We have the view that this simple bequest may be effectuated. The testatrix, after bequeathing some of her Bank stock to Bank employees who befriended and assisted her during her life, bequeathed 20 shares of that stock to the Bank itself “that said stock may be sold at the direction of the President of the said Bank with the approval of the Directors to qualify a Director or Directors to serve said Bank.” The bequest was absolute and unrestricted except by the sensitivity of the Bank officers to the stated motives of the testatrix. The testatrix had no purpose to create a trust or to postpone the vesting of future interests in the stock; so her bequest should not be invalidated for its failure to satisfy rules pertaining to such matters. The circumstances here are entirely unlike those in In Re Estate of Stewart, 242 So.2d 781 (Fla.App. 4th, 1971), rev’d sub nom. Stewart v. Caldwell, 271 So.2d 754 (Fla.1973), relied on by the trial court, where the legatee was designated a “Trustee” and given a power of appointment, exercisable in the remote future, among an ill-defined class. The testatrix here envisioned no monetary or other benefit for the unnamed future directors to whom the stock' might be sold. She bequeathed both the stock and the benefit of it to the Bank, and her commendatory words concerning its sale to qualifying directors did not create a trust or otherwise charge the gift. Floyd v. Smith, 59 Fla. 485, 51 So. 537 (1910).

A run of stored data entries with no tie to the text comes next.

(* ===== verification/Store.v ===== *)
(** * Store: proxy routes and settings kept in a JSON file

    [crates/seamless-relay/src/store.rs]: the records, the JSON documents they
    are, [load], and [save] as the steps it takes on a file system whose names
    point to files, so that a crash or another [save] can come between two
    steps. *)

From S2P Require Import Prelude Text Json.
Local Open Scope Z_scope.

(** ** Records *)

Record ProxyRoute := {
  pr_id : str;
  pr_domain : str;
  pr_upstream_url : str;
  pr_enabled : bool;
  pr_created_at : Z;
}.

Record CfSettings := {
  api_token : str;
  account_id : str;
}.

Record Store := {
  routes : list ProxyRoute;
  cf : option CfSettings;
  identity_hex : option str;
  identity_x25519_hex : option str;
  identity_kem_pk_hex : option str;
  identity_kem_sk_hex : option str;
}.

Definition store_default : Store :=
  {| routes := []; cf := None; identity_hex := None; identity_x25519_hex := None;
     identity_kem_pk_hex := None; identity_kem_sk_hex := None |}.

Definition set_routes (v : list ProxyRoute) (s : Store) : Store :=
  {| routes := v; cf := cf s; identity_hex := identity_hex s;
     identity_x25519_hex := identity_x25519_hex s; identity_kem_pk_hex := identity_kem_pk_hex s;
     identity_kem_sk_hex := identity_kem_sk_hex s |}.
Definition set_cf (v : option CfSettings) (s : Store) : Store :=
  {| routes := routes s; cf := v; identity_hex := identity_hex s;
     identity_x25519_hex := identity_x25519_hex s; identity_kem_pk_hex := identity_kem_pk_hex s;
     identity_kem_sk_hex := identity_kem_sk_hex s |}.

(** ** The documents

    A struct is an object whose members come in the order of its fields.
    Reading one, a member given twice is an error, an unknown member is
    skipped, a missing [Option] is [None].  (An array in place of an object,
    which [serde] reads by position, is not modelled.) *)

Definition route_to_value (r : ProxyRoute) : Value :=
  Obj [(§"id", Str (pr_id r)); (§"domain", Str (pr_domain r));
       (§"upstream_url", Str (pr_upstream_url r)); (§"enabled", Bool (pr_enabled r));
       (§"created_at", Int (pr_created_at r))].

Definition cf_to_value (c : CfSettings) : Value :=
  Obj [(§"api_token", Str (api_token c)); (§"account_id", Str (account_id c))].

The National Bank Code provides:

“No association shall make any loan or discount on the security of the shares of its own capital stock, nor be the purchaser or holder of any such shares, unless such security or purchase shall be necessary to prevent loss upon a debt previously contracted in good faith; and stock so purchased or acquired shall, within six months from the time of its purchase, be sold or disposed of at public or private sale . . ..” 12 U.S.C. § 83 (emphasis added).

Neither the quoted statute nor the interpretative decision in Deitrick v. Greaney, 309 U.S. 190, 60 S.Ct. 480, 84 L.Ed. 694 (1940), relied on by the trial court, prohibits the Bank from acquiring and “holding” an outright bequest of its own capital stock. The statute prohibits only such “holding” of a bank’s own capital stock as results from the bank’s purchase or acquisition of a security interest in it. That interpretation seems required both by the text of the statute and by its title: “Loans on or purchases by bank of own stock.” 12 U.S.C. § 83. As the Supreme Court said in Dei-trick,

“The obvious purpose of prohibiting the purchase by a bank of its own stock is to prevent the impairment of its capital resources and the consequent injury to its creditors in the event of insolvency.” 309 U.S. at 195, 60 S.Ct. at 482, 84 L.Ed. at 698.

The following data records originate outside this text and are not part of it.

(** ** The control loop *)

(** No reply to a keepalive ping is ever required.  A client that sends
    nothing, on a connection that accepts the pings, keeps its tunnel for ever,
    whatever [tunnel_keepalive] is. *)
Theorem keepalive_needs_no_reply keepalive n :
  control_loop keepalive (replicate n (PingTick Written)) = (replicate n (Frame Ping), None).
Proof.
  induction n as [|n IH]; [done|]. cbn [replicate control_loop]. rewrite IH.
  by destruct (0 <? keepalive).
Qed.

(** Events that leave the loop running. *)
Definition quiet (ev : control_event) : bool :=
  match ev with PingTick Written | ReadSome => true | _ => false end.

(** The control loop ends at the first event that is neither data nor a ping
    that could be written, and reports a keepalive timeout exactly for a ping
    that failed or hung while [tunnel_keepalive] is set. *)
Theorem control_loop_ends keepalive evs ev rest :
  forallb quiet evs = true → quiet ev = false →
  (0 <? keepalive) = true ∨ ev ≠ PingTick WritePending →
  (control_loop keepalive (evs ++ ev :: rest)).2
  = Some (match ev with PingTick _ => 0 <? keepalive | _ => false end).
Proof.
  intros Hq Hev Hk. induction evs as [|e evs IH]; cbn [app].
  - destruct ev as [|[]| |]; cbn [control_loop]; try done; destruct (0 <? keepalive);
      (done || destruct Hk; done).
  - cbn [forallb] in Hq. apply andb_true_iff in Hq as [He Hq]. specialize (IH Hq).
    destruct e as [|[]| |]; try discriminate; cbn [control_loop]; [|done].
    destruct (control_loop keepalive (evs ++ ev :: rest)) as [w r].
    by destruct (0 <? keepalive).
Qed.

Lemma control_loop_ends_witness :
  (control_loop 30 ([PingTick Written; ReadSome] ++ PingTick WritePending :: [ReadEnd])).2
  = Some true.
Proof. apply control_loop_ends; [reflexivity..|by left]. Defined.

(** ** TCP ports *)

Section tcp.
Implicit Types (ctx : ConnCtx) (s : Relay).

(** The state with a listener on the port, on record. *)
Definition take_port (p : Z) s : Relay :=
  set_tcp_ports ({[p]} ∪ tcp_ports s) (set_bound ({[p]} ∪ bound s) s).

Definition port_taken (os_ok : gset Z → Z → bool) s (p : Z) : Prop :=
  p ∈ tcp_ports s ∨ os_ok (bound s) p = false.

Lemma bind_random_port_run tries os_ok draw i s :
  let '(w, r, s') := bind_random_port tries os_ok draw i s in
  w = [] ∧
  match r with
  | Ok p => s' = take_port p s ∧ ¬ port_taken os_ok s p
            ∧ ∃ j, (i <= j < i + tries)%nat ∧ p = draw j
                   ∧ ∀ k, (i <= k < j)%nat → port_taken os_ok s (draw k)
  | Err _ => s' = s ∧ ∀ k, (i <= k < i + tries)%nat → port_taken os_ok s (draw k)
  end.
Proof.
  revert i. induction tries as [|n IH]; intros i; cbn [bind_random_port].
  - split; [done|]. split; [done|]. lia.
  - assert (Hskip : port_taken os_ok s (draw i) →
      let '(w, r, s') := bind_random_port n os_ok draw (S i) s in
      w = [] ∧
      match r with
      | Ok p => s' = take_port p s ∧ ¬ port_taken os_ok s p
                ∧ ∃ j, (i <= j < i + S n)%nat ∧ p = draw j
                       ∧ ∀ k, (i <= k < j)%nat → port_taken os_ok s (draw k)
      | Err _ => s' = s ∧ ∀ k, (i <= k < i + S n)%nat → port_taken os_ok s (draw k)
      end).
    { intros Ht. specialize (IH (S i)).
      destruct (bind_random_port n os_ok draw (S i) s) as [[w [p|e]] s'];
        destruct IH as (-> & -> & IH); split_and!; try done.
      - by destruct IH.
      - destruct IH as (_ & j & Hj & Hp & Hall). exists j. split; [lia|]. split; [done|].
        intros k Hk. destruct (decide (k = i)) as [->|]; [done|]. apply Hall. lia.
      - intros k Hk. destruct (decide (k = i)) as [->|]; [done|]. apply IH. lia. }
    unfold port_in_use. rewrite bind_run. unfold reading. cbv beta iota.
    case_bool_decide as Hin; [cbn [app]; case_match; case_match; apply Hskip; by left|].
    rewrite bind_run. unfold os_bind.
    destruct (os_ok (bound s) (draw i)) eqn:Hb;
      [|case_match; case_match; apply Hskip; by right].
    split; [done|]. split; [done|]. split.
    + intros [?|?]; congruence.
    + exists i. split; [lia|]. split; [done|]. lia.
Qed.

(** Automatic TCP ports.  The relay binds the first of its fifty draws that
    is neither in its own set nor refused by the system, and records exactly
    that port; it gives up, with nothing changed, only when all fifty draws
    were taken. *)
Theorem bind_random_port_spec os_ok draw s :
  let '(w, r, s') := bind_random_port 50 os_ok draw 0 s in
  w = [] ∧
  match r with
  | Ok p => s' = take_port p s ∧ (p ∉ tcp_ports s) ∧ os_ok (bound s) p = true
            ∧ ∃ j, (j < 50)%nat ∧ p = draw j ∧ ∀ k, (k < j)%nat → port_taken os_ok s (draw k)
  | Err _ => s' = s ∧ ∀ k, (k < 50)%nat → port_taken os_ok s (draw k)
  end.
Proof.
  pose proof (bind_random_port_run 50 os_ok draw 0 s) as P.
  destruct (bind_random_port 50 os_ok draw 0 s) as [[w [p|e]] s']; destruct P as (-> & -> & P).
  - destruct P as (Hnt & j & Hj & -> & Hall). split_and!; try done.
    + intros ?. apply Hnt. by left.
    + destruct (os_ok (bound s) (draw j)) eqn:Hb; [done|]. exfalso. apply Hnt. by right.
    + exists j. split_and!; [lia|done|]. intros k Hk. apply Hall. lia.
  - split_and!; try done. intros k Hk. apply P. lia.
Qed.

(** A requested TCP port that cannot be bound is refused without any frame:
    the client sees its connection end, and nothing is registered. *)
Theorem tcp_port_in_use_is_silent ctx mux port os_ok draw now instant written s :
  port ≠ 0 → os_ok (bound s) port = false →
  let '(w, r, s') := tcp_register ctx mux port os_ok draw now instant written s in
  w = [] ∧ is_ok r = false ∧ s' = s.
Proof.
  intros Hp Hb. unfold tcp_register. rewrite bind_run. unfold tcp_bind.
  rewrite (proj2 (Z.eqb_neq port 0)) by done. unfold os_bind. by rewrite bind_run, Hb.
Qed.

(** A system that gives a port to one listener at a time. *)
Definition exclusive_ports (held : gset Z) (p : Z) : bool := bool_decide (p ∉ held).

Lemma tcp_port_in_use_is_silent_witness :
  let '(w, r, s') :=
    tcp_register demo_ctx 1 8022 exclusive_ports (λ _, 0) 0 0 true (take_port 8022 demo_empty) in
  w = [] ∧ is_ok r = false ∧ s' = take_port 8022 demo_empty.
Proof. apply tcp_port_in_use_is_silent; [done|]. by vm_compute. Defined.

(** A TCP registration whose [Registered] frame cannot be written keeps its
    port in the relay's set for ever, though the listener is closed: no tunnel
    uses it and automatic allocation will not offer it again. *)
Theorem tcp_register_leaks_port ctx mux port os_ok draw now instant s :
  port ≠ 0 → os_ok (bound s) port = true →
  let '(_, r, s') := tcp_register ctx mux port os_ok draw now instant false s in
  is_ok r = false ∧ (port ∈ tcp_ports s') ∧ (port ∉ bound s') ∧ tunnels s' = tunnels s.
Proof.
  intros Hp Hb. unfold tcp_register. rewrite bind_run. unfold tcp_bind.
  rewrite (proj2 (Z.eqb_neq port 0)) by done. unfold os_bind. rewrite bind_run, Hb.
  cbv beta zeta iota. rewrite bind_run. unfold tcp_registered.
  cbn -[union difference]. split_and!; [done|set_solver..|done].
Qed.

Lemma tcp_register_leaks_port_witness :
  let '(_, r, s') := tcp_register demo_ctx 1 8022 exclusive_ports (λ _, 0) 0 0 false demo_empty in
  is_ok r = false ∧ (8022 ∈ tcp_ports s') ∧ (8022 ∉ bound s') ∧ tunnels s' = tunnels demo_empty.
Proof. apply tcp_register_leaks_port; [done|]. by vm_compute. Defined.
End tcp.

(** ** Forwarding *)

(** Byte accounting.  When the streams do not fail, forwarding a public
    connection sends the preamble first, then the bytes already read, and adds
    to the tunnel's counters exactly the bytes sent each way. *)
Theorem forward_counts peer already_read n_in n_out mux r e s :
  heap s !! r = Some e →
  0 <= t_bytes_in e → 0 <= t_bytes_out e → 0 <= n_in → 0 <= n_out →
  t_bytes_in e + Z.of_nat (length already_read) + n_in <= u64_max →
  t_bytes_out e + n_out <= u64_max →
  let '(w, res, s') := forward_to_tunnel peer already_read true true (Some (n_in, n_out)) mux r s in
  res = Ok tt
  ∧ (∃ rest, w = DataFrame mux (NewConn peer)
                  :: (if bool_decide (already_read = []) then [] else [DataBytes mux already_read])
                  ++ rest ∧ Forall (λ ef, match ef with Metric _ => True | _ => False end) rest)
  ∧ ∃ e', heap s' !! r = Some e'
      ∧ t_bytes_in e' = t_bytes_in e + Z.of_nat (length already_read) + n_in
      ∧ t_bytes_out e' = t_bytes_out e + n_out.
Proof.
  intros He H1 H2 H3 H4 H5 H6. unfold forward_to_tunnel.
  case_bool_decide as Hr; cbn -[with_bytes Z.add].
  - subst. split; [done|]. split; [by eexists; split; [|repeat constructor]|].
    rewrite heap_update, He. eexists. split; [done|]. cbn.
    rewrite !u64_add_small by (simpl in *; lia). simpl. lia.
  - split; [done|]. split; [by eexists; split; [|repeat constructor]|].
    rewrite !heap_update, He. eexists. split; [done|]. cbn.
    rewrite !u64_add_small by (rewrite ?u64_add_small by lia; lia). lia.
Qed.

Lemma forward_counts_witness :
  let e := entry_new 0 §"app" 0 0 §"192.0.2.7" in
  let '(w, res, s') := forward_to_tunnel §"198.51.100.1:5000" §"GET" true true (Some (10, 20)) 5 0
                         (demo_relay e) in
  res = Ok tt
  ∧ (∃ rest, w = DataFrame 5 (NewConn §"198.51.100.1:5000")
                  :: (if bool_decide (§"GET" = []) then [] else [DataBytes 5 §"GET"])
                  ++ rest ∧ Forall (λ ef, match ef with Metric _ => True | _ => False end) rest)
  ∧ ∃ e', heap s' !! 0%nat = Some e'
      ∧ t_bytes_in e' = 0 + Z.of_nat (length §"GET") + 10 ∧ t_bytes_out e' = 0 + 20.
Proof.
  intros e. apply (forward_counts §"198.51.100.1:5000" §"GET" 10 20 5 0 e); try (cbn; lia).
  - reflexivity.
  - unfold u64_max; cbn; lia.
  - unfold u64_max; cbn; lia.
Defined.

It is plain enough that Minnie Young’s bequest enhances and does not impair the Bank’s capital resources. As for the trial court’s apprehension that the Bank may underprice the stock in a qualifying sale to a new director, thus wasting assets and injuring other shareholders in violation of 12 U.S.C. § 72, the Bank’s sense of self-interest should sufficiently deter that improbable temptation. Failing that, the Comptroller of the Currency surely will. 12 U.S.C. § 161, et seq. In any event, the possibility that the Bank may misuse the bequest is no reason to cancel it.

REVERSED.

McCORD, Acting C. J., concurs. FULLER, RICHARD S., Associate Judge, dissents.

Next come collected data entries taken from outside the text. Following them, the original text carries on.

(* ===== verification/Sessions.v ===== *)
(** * Sessions: clients served at the same time

    Every client has a task of its own that runs [handle_client] of
    [crates/seamless-relay/src/tunnel.rs]; tasks interleave wherever the code
    takes a lock or awaits.  A session is a program counter and its locals; a
    step is one such section, made of the definitions of [HandleClient].  The
    expiry task and SIGTERM of [main.rs], and whatever the admin interface and
    the ingress store in an entry, are steps too. *)

From S2P Require Import Prelude Text Json Cidr Codec Policy RateLimit Metrics AuditLog.
From S2P Require Import Backends Tunnel HandleClient.
Local Open Scope Z_scope.

(** Where a session stands, before the section it names. *)
Inductive pc :=
| PEnter (first : first_frame)
| PPerIp (kind : TunnelKind)
| PCap (kind : TunnelKind)
| PHttp (subdomain : option str)
| PHttpReg (sub : str) (r : nat) (url : str)
| PHttpOpen (sub : str) (r : nat) (url : str)
| PHttpClose (sub : str) (r : nat) (url : str) (timeout : bool)
| PTcp (requested : Z)
| PTcpDraw (i : nat)
| PTcpTry (i : nat) (port : Z)
| PTcpRecord (port : Z)
| PTcpReg (port : Z) (url : str)
| PTcpIns (port : Z) (url : str)
| PTcpOpen (port : Z) (r : nat) (url : str)
| PTcpClose (port : Z) (r : nat) (url : str) (timeout : bool)
| PTcpRelease (port : Z) (r : nat) (url : str) (timeout : bool)
| PTcpRemove (port : Z) (r : nat) (url : str) (timeout : bool)
| PDone
(** Ended with an error in the section named. *)
| PFailed (p : pc).

Section machine.
Context `{Unicode} `{ConstantTimeEq}.

(** One section of [handle_client]. *)
Definition advance (ctx : ConnCtx) (io : conn_io) (p : pc) : M pc :=
  match p with
  | PEnter first =>
    kind ← enter ctx first (io_now io) (io_handshake_ms io) (io_instant io); mret (PPerIp kind)
  | PPerIp kind => per_ip_stage ctx;; mret (PCap kind)
  | PCap kind =>
    cap_stage ctx;;
    mret (match kind with Http subdomain => PHttp subdomain | Tcp port => PTcp port end)
  | PHttp subdomain =>
    http_validate ctx subdomain;;
    sub ← http_name ctx (io_draw io) subdomain;
    r ← http_insert ctx (io_mux io) sub (io_now io) (io_instant io);
    mret (PHttpReg sub r (http_url (base_domain ctx) (http_port ctx) (https_port ctx) sub))
  | PHttpReg sub r url =>
    send_registered (io_written io) url;;
    perform (http_opened ctx (io_now io) sub url);;
    mret (PHttpOpen sub r url)
  | PHttpOpen sub r url =>
    let '(w, outcome) := control_loop (tunnel_keepalive ctx) (io_events io) in
    perform w;;
    mret (match outcome with
          | Some timeout => PHttpClose sub r url timeout
          | None => PHttpOpen sub r url
          end)
  | PHttpClose sub r url timeout =>
    http_teardown ctx (io_end io) (io_now io) timeout sub r url;; mret PDone
  | PTcp requested =>
    if requested =? 0 then mret (PTcpDraw 0)
    else
      ok ← os_bind (io_os_ok io) requested;
      if ok : bool then mret (PTcpRecord requested)
      else fail (§"bind tcp :" ++ show requested)
  | PTcpDraw i =>
    if bool_decide (i < 50)%nat then
      used ← port_in_use (io_draw io i);
      mret (if used : bool then PTcpDraw (S i) else PTcpTry i (io_draw io i))
    else fail §"could not find a free port in 10000..60000 after 50 tries"
  | PTcpTry i port =>
    ok ← os_bind (io_os_ok io) port;
    mret (if ok : bool then PTcpRecord port else PTcpDraw (S i))
  | PTcpRecord port =>
    modify (record_port port);; mret (PTcpReg port (tcp_url (base_domain ctx) port))
  | PTcpReg port url =>
    tcp_registered (io_written io) port url;;
    perform (tcp_opened ctx (io_now io) port url);;
    mret (PTcpIns port url)
  | PTcpIns port url =>
    r ← tcp_insert ctx (io_mux io) port (io_now io) (io_instant io);
    mret (PTcpOpen port r url)
  | PTcpOpen port r url =>
    let '(w, outcome) := control_loop (tunnel_keepalive ctx) (io_events io) in
    perform w;;
    mret (match outcome with
          | Some timeout => PTcpClose port r url timeout
          | None => PTcpOpen port r url
          end)
  | PTcpClose port r url timeout =>
    modify (tcp_drop_listener port);; mret (PTcpRelease port r url timeout)
  | PTcpRelease port r url timeout =>
    modify (tcp_release_port port);; mret (PTcpRemove port r url timeout)
  | PTcpRemove port r url timeout =>
    modify (remove_key (tcp_key port));;
    bytes ← reading (bytes_of r);
    perform (tcp_closed ctx (io_end io) (io_now io) timeout port url bytes);;
    mret PDone
  | PDone => mret PDone
  | PFailed p => mret (PFailed p)
  end.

. “I give, bequeath and devise to The First National Bank of Lake City, Florida twenty (20) shares of stock in The First National Bank of Lake City, Florida, this bequest being made that said stock may be sold at the direction of the President of said Bank with the approval of the Directors to qualify a Director or Directors to serve said Bank.”






Dissenting Opinion

FULLER, RICHARD S., Associate Judge

(dissenting).

I agree with the trial judge’s interpretation of the controlling law and the conclusions he has drawn therefrom, and accord*70ingly must respectfully dissent from the majority.